Faced with the rising cost of insuring their family of five, Lisa and Jonathan Adams canceled their high-deductible health insurance policy and put their faith in Medi-Share, a Christian organization whose members help pay one another's major medical expenses.

Five days later, their 7-year-old daughter fell out of a bunk bed and broke her arm. Medi-Share covered nearly the entire cost of her surgery and rehab therapy and provided something the Adamses had never received from an insurance company -- prayer.

"When I called to let them know that Jordan had broken her arm, the last thing they said was, 'Can we pray for you right now and pray for your family?'" Jonathan Adams recalled. "And they did, right there on the phone."

With just over 100,000 members, Medi-Share is part of a small, but growing, movement of health care-sharing ministries. These organizations are not insurance companies and offer no guarantee of payment.

But their members are exempt from having to pay penalties for lacking health insurance under the Affordable Care Act (ACA), better known as ObamaCare. And that is driving much of the growth of health care-sharing ministries, according to Tony Meggs, CEO of Christian Care Ministry, the nonprofit organization that runs Medi-Share.

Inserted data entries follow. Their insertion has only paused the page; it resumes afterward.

Lemma stream_step_sim k it st st' ix :
  binv ctx items k st → indices_ok (length items) st → bounds_nonempty st →
  items !! k = Some it → sim st ix → bind_step ctx k it st st' →
  ∃ r ix', stream_step ctx refs it ix = (r, ix') ∧ sim st' ix' ∧
    result_ok (groups st') (item_bound_by st') k r.
Proof.
  intros Hinv Hok Hbne Hk Hsim Hstep. unfold stream_step.
  pose proof (eligibility_fst ctx it (stats ix)) as Hel.
  destruct (eligibility ctx it (stats ix)) as [el s]. simpl in Hel. subst el.
  match goal with |- context [check_and_insert_item ctx _ ?i] => set (ix1 := i) end.
  assert (sim st ix1) as Hsim1.
  { apply (sim_same_maps st ix); [|done]. unfold ix1. by destruct (preview_bytes_over_budget it). }
  clearbody ix1. clear Hsim s ix. unfold check_and_insert_item.
  change (mid_present (message_id (to_index_item refs (eligible ctx it) it))) with (item_mid it).
  change (tier2_eligible (to_index_item refs (eligible ctx it) it)) with (eligible ctx it).
  rewrite (eligible_stream k it Hk).
  assert (k < length (item_bound_by st))%nat as Hlk.
  { rewrite (io_by _ _ Hok). by eapply lookup_lt_Some. }
  assert (∀ gid g b r, groups st !! gid = Some g → groups st' = <[gid := g ++ [k]]> (groups st) →
    item_bound_by st' = <[k := b]> (item_bound_by st) → dup_of st gid b r →
    result_ok (groups st') (item_bound_by st') k r) as Hres.
  { intros gid g b r Hg Eg Eb (h & ht & Hh & Hht & ->). split.
    - rewrite Eb. by apply list_lookup_insert_eq.
    - intros orig t b' [= <- <- <-]. exists gid, h, ht. rewrite Eg.
      split; [apply mem_push; [done|by right]|].
      destruct (partition_nonempty _ _ _ _ (bi_part _ _ _ _ Hinv) Hg) as (h1 & g1 & Hne).
      split; [apply seed_push; [done|by rewrite Hne|done]|]. split; [|done].
      assert (h < k)%nat; [|lia]. apply (partition_mem _ _ _ (bi_part _ _ _ _ Hinv)).
      exists gid. by apply seed_mem. }
  destruct (check_tier1_sim k (eligible ctx it) it st ix1 Hinv Hsim1) as [Hyes Hno].
  assert (∀ gid g, groups st !! gid = Some g → groups st' = <[gid := g ++ [k]]> (groups st) →
    ∀ g' h, seed (groups st') g' h ↔ seed (groups st) g' h) as Hseed.
  { intros gid g Hg Eg g' h. rewrite Eg. apply seed_push; [done|].
    by destruct (partition_nonempty _ _ _ _ (bi_part _ _ _ _ Hinv) Hg) as (h1 & g1 & ->). }
  destruct Hstep as
    [gid Hh (g & Hg & Eg & _ & _ & Ehm & Eb) Ebm Em
    |gid gmid Hn1 Hh (g & Hg & Eg & _ & _ & Ehm & Eb) Ha
    |Hn1 Hn2 Eg Ebm _ _ Em Ehm Eb].
  - destruct (Hyes gid Hh) as (r & ix2 & -> & Hd & Hs2). exists r, ix2. split; [done|].
    split; [|by eapply Hres]. apply (sim_same_maps _ _ _ Hs2). destruct Hsim1 as [A B C].
    assert (∀ s g, slot_rel st s g → slot_rel st' s g) as Hsr.
    { intros s g0 (h & ht & ? & ?). exists h, ht. by rewrite (Hseed gid g Hg Eg). }
    split; rewrite ?Em, ?Ehm, ?Ebm.
    + by eapply rel_maps_mono.
    + eapply rel_maps_mono; [|exact B]. intros s g0 [? ?]. split; [by apply Hsr|done].
    + intros g0 gm h ht Hg0 Hs Ht. rewrite (Hseed gid g Hg Eg) in Hs. by eapply C.
  - destruct (Hno Hn1) as (ix2 & -> & Hs2).
    pose proof (sim_same_maps _ _ _ Hs2 Hsim1) as Hsim2.
    pose proof Hh as (Ht & He & _). rewrite Ht, He. cbn [andb].
    destruct (check_tier2_hit k true it st st' ix2 gid gmid Hinv Hbne Hk Hsim2 Hh (Hseed gid g Hg Eg) Ehm Ha)
      as (r & ix3 & -> & Hd & Hsim3).
    exists r, ix3. split; [done|]. split; [done|]. by eapply Hres.
  - destruct (Hno Hn1) as (ix2 & -> & Hs2).
    pose proof (sim_same_maps _ _ _ Hs2 Hsim1) as Hsim2.
    assert (∃ ix3, (if tier2_enabled ctx && eligible ctx it
      then check_tier2 ctx (item_mid it) (to_index_item refs (eligible ctx it) it) ix2 else (None, ix2)) = (None, ix3)
      ∧ same_maps ix2 ix3) as (ix3 & -> & Hs3).
    { destruct (tier2_enabled ctx && eligible ctx it) eqn:Hte; [|by exists ix2].
      apply andb_true_iff in Hte as [Ht He]. by apply (check_tier2_none _ it st). }
    eexists _, _. split; [reflexivity|]. split.
    + eapply insert_unique_sim; try done. by eapply sim_same_maps.
    + split; [|done]. rewrite Eb. by apply list_lookup_insert_eq.
Qed.
End simulation.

"Our organization allows an individual to comply with the law in a legal way, but do it in a way that often is more affordable and doesn't violate their conscience," Meggs said.

Some religious Americans have opted out of ObamaCare because of its provisions for certain birth control methods, including intrauterine devices (IUDs) and "morning-after" pills. Others say they simply prefer sharing health care costs with other members of their faith tradition.

Although the federal government allows exemptions, not all medical providers are on board with health care-sharing ministries. Jonathan and Lisa Adams say they changed pediatricians after a skeptical business manager insisted they'd have to buy insurance through, instead of paying through Medi-Share.

"She said, 'Well, we don't accept it,'" Jonathan Adams recalled.

"She wasn't really interested in listening to anything that we had to say about it," Lisa Adams added.

The Adamses concede this faith-based alternative to ObamaCare isn't for everyone. But they say Medi-Share has been a good fit for their family, financially and theologically, once they got past the initial bumps.

"It was a challenge at first when we signed up -- when you're signing papers that say, 'This is not insurance,'" Jonathan Adams said. "You're stepping out on faith. But we use faith every day."